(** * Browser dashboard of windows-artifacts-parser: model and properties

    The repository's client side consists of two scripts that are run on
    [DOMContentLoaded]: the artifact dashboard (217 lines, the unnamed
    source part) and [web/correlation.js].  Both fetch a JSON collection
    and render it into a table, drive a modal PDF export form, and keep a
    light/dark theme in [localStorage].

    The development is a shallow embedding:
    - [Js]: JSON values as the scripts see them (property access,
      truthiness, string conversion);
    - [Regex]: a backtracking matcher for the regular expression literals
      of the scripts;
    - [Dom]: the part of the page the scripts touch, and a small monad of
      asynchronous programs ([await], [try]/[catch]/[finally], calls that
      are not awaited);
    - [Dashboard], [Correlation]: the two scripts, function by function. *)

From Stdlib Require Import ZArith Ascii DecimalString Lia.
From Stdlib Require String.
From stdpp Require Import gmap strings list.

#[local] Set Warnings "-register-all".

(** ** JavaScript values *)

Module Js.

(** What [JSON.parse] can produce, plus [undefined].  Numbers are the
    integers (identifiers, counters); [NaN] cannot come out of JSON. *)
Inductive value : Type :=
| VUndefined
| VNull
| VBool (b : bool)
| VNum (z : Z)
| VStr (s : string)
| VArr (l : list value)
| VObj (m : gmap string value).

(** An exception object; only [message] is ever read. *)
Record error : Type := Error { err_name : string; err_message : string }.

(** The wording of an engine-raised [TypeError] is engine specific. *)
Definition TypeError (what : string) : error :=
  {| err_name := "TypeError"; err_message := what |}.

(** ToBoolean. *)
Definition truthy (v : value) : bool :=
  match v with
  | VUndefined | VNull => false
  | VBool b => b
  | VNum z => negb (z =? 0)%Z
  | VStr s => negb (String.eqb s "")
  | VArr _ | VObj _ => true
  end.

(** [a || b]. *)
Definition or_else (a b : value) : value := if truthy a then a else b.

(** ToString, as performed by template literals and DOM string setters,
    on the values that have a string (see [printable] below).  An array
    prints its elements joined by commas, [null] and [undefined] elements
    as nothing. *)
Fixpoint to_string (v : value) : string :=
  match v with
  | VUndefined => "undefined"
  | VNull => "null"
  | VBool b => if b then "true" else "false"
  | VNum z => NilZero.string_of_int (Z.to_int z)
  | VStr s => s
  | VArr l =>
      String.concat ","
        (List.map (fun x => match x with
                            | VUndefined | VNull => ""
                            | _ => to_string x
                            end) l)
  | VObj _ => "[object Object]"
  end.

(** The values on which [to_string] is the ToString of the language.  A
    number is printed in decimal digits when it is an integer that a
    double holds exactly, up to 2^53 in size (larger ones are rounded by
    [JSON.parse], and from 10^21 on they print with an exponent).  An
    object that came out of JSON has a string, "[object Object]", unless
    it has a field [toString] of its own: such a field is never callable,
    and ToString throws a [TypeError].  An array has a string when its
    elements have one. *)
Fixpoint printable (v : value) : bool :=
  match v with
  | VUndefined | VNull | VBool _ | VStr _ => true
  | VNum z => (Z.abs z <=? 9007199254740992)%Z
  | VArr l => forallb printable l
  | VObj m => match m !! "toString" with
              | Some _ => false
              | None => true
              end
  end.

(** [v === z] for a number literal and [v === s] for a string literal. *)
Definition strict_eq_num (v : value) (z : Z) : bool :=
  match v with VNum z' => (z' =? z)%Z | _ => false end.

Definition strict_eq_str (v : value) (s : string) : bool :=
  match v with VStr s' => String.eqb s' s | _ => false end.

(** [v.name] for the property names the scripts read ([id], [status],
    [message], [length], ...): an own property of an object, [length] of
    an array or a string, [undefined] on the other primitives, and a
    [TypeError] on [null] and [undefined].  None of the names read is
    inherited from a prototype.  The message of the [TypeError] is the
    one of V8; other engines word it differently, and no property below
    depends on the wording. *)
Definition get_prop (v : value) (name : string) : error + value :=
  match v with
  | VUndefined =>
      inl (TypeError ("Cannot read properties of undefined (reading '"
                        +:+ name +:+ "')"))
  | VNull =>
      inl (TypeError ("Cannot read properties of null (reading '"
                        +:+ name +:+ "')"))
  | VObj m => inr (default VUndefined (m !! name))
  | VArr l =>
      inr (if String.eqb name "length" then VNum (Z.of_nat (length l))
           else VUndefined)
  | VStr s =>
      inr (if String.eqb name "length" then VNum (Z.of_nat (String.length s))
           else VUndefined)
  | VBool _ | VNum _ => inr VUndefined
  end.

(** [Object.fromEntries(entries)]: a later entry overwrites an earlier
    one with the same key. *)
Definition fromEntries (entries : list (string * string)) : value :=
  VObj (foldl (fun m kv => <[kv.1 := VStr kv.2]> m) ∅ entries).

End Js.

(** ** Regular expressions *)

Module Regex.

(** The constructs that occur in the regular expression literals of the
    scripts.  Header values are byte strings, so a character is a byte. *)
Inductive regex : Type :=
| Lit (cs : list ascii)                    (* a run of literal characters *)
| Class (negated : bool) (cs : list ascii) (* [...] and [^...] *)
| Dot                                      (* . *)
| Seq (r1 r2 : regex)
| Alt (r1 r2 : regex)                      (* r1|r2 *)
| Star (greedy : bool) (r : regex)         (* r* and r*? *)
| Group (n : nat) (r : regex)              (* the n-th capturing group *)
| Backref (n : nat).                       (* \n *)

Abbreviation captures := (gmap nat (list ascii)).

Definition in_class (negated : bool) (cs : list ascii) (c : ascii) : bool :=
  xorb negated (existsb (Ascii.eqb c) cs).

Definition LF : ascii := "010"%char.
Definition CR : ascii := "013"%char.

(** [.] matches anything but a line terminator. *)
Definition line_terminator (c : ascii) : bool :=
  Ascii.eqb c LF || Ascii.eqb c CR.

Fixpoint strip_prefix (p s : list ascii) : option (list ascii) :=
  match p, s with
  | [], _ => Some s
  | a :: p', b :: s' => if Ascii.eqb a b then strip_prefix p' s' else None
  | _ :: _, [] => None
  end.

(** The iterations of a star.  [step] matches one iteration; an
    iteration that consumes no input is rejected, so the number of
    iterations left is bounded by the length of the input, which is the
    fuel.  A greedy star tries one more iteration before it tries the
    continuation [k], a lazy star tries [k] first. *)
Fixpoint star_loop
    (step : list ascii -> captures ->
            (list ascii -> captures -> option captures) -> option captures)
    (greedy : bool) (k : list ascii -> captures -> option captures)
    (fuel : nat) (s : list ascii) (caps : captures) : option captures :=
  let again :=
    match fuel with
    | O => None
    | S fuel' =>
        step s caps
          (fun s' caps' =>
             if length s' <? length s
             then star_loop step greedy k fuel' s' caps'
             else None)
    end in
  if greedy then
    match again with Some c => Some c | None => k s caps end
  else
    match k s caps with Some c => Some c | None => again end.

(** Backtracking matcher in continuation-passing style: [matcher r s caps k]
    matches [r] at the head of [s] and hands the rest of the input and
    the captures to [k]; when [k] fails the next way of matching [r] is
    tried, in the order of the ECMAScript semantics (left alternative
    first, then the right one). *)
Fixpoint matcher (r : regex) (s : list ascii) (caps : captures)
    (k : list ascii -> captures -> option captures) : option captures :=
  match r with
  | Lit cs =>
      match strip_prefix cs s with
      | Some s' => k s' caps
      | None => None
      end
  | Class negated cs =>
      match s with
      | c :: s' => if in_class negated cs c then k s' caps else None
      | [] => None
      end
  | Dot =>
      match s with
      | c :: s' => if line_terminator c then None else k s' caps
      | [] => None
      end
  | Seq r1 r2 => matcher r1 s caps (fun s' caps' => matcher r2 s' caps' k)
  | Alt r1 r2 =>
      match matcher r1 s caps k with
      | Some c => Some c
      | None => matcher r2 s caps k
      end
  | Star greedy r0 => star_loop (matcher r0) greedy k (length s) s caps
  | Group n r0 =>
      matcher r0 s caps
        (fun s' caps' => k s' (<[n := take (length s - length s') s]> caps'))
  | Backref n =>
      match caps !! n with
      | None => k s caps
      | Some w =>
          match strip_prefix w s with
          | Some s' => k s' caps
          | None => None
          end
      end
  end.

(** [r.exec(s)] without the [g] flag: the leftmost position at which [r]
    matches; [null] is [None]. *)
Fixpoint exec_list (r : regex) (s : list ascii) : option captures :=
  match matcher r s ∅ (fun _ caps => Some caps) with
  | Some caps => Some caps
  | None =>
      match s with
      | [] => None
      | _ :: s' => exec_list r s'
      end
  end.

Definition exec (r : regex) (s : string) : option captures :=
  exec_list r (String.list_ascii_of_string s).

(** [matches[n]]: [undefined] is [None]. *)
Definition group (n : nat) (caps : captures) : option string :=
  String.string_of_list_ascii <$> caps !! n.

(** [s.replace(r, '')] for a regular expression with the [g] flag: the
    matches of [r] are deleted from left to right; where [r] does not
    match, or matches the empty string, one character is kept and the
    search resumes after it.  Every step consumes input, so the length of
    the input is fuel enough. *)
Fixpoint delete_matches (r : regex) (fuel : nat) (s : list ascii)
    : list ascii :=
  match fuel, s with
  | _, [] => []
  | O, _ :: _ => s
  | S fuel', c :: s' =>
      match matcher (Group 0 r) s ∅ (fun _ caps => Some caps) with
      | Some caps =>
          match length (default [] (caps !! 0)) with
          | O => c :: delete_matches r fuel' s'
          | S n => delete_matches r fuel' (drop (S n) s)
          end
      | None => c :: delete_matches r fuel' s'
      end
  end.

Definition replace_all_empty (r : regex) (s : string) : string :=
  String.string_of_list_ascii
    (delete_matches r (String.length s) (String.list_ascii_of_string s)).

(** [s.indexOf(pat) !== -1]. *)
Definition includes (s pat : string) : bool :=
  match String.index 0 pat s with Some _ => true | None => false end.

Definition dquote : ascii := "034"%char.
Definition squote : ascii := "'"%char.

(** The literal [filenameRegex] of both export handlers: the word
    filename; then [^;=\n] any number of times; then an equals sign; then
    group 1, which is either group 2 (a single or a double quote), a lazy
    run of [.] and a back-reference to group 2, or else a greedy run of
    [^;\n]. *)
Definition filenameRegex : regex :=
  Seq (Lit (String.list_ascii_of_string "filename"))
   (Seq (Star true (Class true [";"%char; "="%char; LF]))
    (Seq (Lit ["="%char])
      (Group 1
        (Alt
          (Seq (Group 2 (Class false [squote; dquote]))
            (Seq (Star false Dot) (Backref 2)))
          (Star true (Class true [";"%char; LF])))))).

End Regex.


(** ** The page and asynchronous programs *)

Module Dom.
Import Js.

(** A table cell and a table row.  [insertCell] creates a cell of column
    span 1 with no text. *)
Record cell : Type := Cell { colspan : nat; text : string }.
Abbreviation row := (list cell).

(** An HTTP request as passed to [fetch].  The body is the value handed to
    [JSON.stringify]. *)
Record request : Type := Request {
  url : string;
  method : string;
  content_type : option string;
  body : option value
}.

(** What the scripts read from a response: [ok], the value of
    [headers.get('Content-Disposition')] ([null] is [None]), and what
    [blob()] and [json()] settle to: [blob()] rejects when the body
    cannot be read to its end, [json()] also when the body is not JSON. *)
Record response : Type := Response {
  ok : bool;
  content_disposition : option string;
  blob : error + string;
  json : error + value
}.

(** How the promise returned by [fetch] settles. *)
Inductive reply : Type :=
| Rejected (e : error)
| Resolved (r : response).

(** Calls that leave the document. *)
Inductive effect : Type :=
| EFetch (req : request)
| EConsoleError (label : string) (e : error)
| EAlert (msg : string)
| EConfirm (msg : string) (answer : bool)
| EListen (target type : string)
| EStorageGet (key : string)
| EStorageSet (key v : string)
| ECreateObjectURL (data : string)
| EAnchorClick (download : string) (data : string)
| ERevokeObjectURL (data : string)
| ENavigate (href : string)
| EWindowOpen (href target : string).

########

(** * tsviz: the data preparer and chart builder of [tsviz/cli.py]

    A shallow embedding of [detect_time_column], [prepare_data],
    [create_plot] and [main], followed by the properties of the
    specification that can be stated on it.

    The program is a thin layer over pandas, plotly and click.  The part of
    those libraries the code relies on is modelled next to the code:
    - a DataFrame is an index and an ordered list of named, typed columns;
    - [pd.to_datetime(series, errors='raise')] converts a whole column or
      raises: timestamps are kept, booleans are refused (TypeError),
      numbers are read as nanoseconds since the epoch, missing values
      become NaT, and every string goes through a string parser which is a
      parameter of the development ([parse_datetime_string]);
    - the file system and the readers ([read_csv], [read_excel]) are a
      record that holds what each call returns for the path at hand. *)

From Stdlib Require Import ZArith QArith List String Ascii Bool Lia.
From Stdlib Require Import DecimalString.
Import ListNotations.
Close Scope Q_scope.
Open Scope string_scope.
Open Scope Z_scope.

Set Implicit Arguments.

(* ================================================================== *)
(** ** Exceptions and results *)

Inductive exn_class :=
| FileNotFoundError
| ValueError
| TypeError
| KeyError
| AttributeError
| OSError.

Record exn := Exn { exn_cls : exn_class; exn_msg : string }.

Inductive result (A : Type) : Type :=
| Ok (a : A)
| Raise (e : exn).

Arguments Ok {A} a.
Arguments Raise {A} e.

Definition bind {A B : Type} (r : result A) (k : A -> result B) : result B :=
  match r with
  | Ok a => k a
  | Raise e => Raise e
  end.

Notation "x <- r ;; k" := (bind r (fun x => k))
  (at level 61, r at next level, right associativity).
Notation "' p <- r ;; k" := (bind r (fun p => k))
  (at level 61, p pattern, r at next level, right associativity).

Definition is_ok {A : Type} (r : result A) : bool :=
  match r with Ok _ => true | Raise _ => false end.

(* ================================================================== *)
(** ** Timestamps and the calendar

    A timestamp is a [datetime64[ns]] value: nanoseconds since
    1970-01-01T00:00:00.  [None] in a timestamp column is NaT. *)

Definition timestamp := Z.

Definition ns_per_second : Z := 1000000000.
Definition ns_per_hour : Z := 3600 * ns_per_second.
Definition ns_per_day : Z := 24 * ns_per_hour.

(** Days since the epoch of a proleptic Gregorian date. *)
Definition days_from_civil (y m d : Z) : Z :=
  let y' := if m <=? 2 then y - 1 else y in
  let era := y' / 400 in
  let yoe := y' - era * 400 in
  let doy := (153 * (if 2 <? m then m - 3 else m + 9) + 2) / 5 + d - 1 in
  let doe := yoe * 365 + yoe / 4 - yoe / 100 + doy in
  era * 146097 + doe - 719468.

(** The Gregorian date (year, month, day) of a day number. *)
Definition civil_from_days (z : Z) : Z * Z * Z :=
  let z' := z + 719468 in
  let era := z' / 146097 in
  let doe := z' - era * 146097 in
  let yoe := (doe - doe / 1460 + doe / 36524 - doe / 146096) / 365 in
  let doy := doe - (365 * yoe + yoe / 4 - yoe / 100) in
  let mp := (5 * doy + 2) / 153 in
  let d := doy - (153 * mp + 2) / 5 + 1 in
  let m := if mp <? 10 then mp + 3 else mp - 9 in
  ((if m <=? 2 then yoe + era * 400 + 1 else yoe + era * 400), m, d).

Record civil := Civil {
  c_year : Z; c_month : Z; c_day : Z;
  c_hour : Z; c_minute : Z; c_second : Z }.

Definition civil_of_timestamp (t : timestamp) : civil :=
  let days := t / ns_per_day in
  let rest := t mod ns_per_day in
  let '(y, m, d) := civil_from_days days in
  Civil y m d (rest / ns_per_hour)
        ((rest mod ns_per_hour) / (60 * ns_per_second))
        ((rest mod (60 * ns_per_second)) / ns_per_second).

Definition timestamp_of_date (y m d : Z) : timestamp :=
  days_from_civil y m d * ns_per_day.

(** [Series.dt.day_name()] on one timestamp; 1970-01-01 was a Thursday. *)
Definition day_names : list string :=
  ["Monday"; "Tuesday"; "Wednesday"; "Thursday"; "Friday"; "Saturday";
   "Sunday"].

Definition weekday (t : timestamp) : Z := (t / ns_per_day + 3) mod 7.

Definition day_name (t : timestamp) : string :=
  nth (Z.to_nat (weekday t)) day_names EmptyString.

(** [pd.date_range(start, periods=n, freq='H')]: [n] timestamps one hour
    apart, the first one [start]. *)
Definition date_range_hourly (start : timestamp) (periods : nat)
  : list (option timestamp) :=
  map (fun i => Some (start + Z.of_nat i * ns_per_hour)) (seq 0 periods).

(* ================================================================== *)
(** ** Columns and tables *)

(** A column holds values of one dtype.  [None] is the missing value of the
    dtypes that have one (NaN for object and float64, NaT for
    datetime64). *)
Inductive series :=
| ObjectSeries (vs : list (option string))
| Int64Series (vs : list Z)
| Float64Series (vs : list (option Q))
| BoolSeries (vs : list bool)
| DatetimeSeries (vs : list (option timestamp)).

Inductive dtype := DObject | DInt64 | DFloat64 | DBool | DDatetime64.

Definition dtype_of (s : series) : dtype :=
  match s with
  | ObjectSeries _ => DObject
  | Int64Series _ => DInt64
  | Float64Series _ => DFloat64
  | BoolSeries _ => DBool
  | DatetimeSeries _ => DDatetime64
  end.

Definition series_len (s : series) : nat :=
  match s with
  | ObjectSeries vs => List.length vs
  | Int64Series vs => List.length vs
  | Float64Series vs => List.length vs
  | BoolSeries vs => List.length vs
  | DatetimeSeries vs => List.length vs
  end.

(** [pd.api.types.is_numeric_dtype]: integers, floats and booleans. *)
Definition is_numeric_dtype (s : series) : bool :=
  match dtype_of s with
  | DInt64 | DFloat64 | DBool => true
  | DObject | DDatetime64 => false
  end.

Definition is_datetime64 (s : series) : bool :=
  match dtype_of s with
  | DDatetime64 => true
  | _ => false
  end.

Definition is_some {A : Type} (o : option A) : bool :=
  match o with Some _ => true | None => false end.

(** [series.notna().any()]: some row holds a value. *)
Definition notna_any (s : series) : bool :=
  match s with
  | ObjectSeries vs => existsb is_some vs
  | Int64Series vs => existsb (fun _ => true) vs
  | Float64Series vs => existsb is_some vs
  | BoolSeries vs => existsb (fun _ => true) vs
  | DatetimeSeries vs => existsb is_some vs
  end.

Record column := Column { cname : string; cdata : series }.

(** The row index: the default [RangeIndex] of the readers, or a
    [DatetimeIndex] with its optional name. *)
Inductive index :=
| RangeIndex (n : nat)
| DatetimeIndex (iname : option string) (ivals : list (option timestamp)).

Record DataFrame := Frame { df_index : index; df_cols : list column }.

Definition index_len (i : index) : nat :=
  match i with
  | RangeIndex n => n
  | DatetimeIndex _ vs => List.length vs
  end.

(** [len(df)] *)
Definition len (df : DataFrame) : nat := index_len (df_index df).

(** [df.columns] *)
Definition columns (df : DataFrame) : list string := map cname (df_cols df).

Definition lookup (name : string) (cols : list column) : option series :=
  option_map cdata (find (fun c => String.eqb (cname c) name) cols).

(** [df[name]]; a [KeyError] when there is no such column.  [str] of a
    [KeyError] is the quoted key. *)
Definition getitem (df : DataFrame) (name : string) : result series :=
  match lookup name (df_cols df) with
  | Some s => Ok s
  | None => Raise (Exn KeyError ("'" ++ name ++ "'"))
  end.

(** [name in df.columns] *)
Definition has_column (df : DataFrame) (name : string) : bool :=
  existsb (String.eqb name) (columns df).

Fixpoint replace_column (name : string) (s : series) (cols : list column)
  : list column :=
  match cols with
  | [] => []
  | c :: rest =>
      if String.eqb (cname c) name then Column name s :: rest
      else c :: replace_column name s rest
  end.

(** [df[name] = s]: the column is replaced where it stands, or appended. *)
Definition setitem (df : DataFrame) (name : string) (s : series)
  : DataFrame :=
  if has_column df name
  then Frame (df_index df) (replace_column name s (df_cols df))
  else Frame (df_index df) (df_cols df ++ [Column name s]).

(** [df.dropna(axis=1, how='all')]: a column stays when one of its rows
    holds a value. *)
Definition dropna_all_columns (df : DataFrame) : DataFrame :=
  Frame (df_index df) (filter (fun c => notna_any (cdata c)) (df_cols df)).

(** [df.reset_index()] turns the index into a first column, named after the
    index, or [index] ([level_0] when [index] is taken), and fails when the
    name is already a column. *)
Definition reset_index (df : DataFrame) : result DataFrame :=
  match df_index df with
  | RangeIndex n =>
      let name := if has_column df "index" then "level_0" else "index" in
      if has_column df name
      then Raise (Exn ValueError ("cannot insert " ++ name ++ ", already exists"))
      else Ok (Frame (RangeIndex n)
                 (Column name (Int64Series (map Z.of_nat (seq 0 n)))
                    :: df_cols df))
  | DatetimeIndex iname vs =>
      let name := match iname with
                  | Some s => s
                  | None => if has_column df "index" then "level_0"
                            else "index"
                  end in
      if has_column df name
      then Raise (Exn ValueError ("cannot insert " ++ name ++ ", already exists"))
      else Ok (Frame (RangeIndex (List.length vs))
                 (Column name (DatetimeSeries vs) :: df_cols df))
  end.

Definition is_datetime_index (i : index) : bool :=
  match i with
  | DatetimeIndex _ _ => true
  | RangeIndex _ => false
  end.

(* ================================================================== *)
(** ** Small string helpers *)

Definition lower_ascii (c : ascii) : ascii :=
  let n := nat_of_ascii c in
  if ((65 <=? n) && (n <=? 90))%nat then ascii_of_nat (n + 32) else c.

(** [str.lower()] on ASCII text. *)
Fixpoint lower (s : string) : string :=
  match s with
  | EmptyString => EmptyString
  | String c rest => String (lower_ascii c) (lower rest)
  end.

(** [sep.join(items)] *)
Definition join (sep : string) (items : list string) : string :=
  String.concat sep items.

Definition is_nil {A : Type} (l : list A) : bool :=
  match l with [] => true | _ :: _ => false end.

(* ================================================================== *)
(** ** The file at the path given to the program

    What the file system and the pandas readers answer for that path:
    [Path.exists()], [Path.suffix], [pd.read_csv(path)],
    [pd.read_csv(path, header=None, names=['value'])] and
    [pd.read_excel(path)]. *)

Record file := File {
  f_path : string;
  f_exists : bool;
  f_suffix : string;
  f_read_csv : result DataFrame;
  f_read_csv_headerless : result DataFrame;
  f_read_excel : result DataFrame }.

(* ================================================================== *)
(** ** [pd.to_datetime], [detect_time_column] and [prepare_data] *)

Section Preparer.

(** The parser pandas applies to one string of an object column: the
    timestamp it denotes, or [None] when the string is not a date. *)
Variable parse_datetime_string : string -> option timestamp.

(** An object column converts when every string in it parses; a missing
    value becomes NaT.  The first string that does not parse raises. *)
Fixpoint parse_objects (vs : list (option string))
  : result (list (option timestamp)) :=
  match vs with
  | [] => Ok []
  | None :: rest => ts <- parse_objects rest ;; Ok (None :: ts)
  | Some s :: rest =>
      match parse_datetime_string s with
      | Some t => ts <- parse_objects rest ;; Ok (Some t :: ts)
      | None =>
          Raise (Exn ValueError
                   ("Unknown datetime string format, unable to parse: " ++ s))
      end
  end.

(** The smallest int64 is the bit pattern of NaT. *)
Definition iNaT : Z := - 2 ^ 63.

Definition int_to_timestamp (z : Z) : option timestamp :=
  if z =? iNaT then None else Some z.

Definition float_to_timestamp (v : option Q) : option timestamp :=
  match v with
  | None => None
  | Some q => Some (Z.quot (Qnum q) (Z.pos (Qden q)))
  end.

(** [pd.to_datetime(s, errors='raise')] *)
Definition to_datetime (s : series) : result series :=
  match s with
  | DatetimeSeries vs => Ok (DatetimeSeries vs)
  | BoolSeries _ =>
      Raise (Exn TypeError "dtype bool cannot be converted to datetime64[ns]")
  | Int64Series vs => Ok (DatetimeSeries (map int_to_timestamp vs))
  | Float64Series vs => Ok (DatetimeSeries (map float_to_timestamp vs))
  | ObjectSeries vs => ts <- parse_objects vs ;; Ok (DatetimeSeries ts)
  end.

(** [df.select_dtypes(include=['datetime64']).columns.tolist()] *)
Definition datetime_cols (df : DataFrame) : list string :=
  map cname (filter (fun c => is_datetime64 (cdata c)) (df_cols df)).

########

Scan the records above for the lines holding "match o with" and "Record DataFrame := Frame". Transcribe those two and every line between them word for word, and no others.

  match o with Some _ => true | None => false end.

(** [series.notna().any()]: some row holds a value. *)
Definition notna_any (s : series) : bool :=
  match s with
  | ObjectSeries vs => existsb is_some vs
  | Int64Series vs => existsb (fun _ => true) vs
  | Float64Series vs => existsb is_some vs
  | BoolSeries vs => existsb (fun _ => true) vs
  | DatetimeSeries vs => existsb is_some vs
  end.

Record column := Column { cname : string; cdata : series }.

(** The row index: the default [RangeIndex] of the readers, or a
    [DatetimeIndex] with its optional name. *)
Inductive index :=
| RangeIndex (n : nat)
| DatetimeIndex (iname : option string) (ivals : list (option timestamp)).

Record DataFrame := Frame { df_index : index; df_cols : list column }.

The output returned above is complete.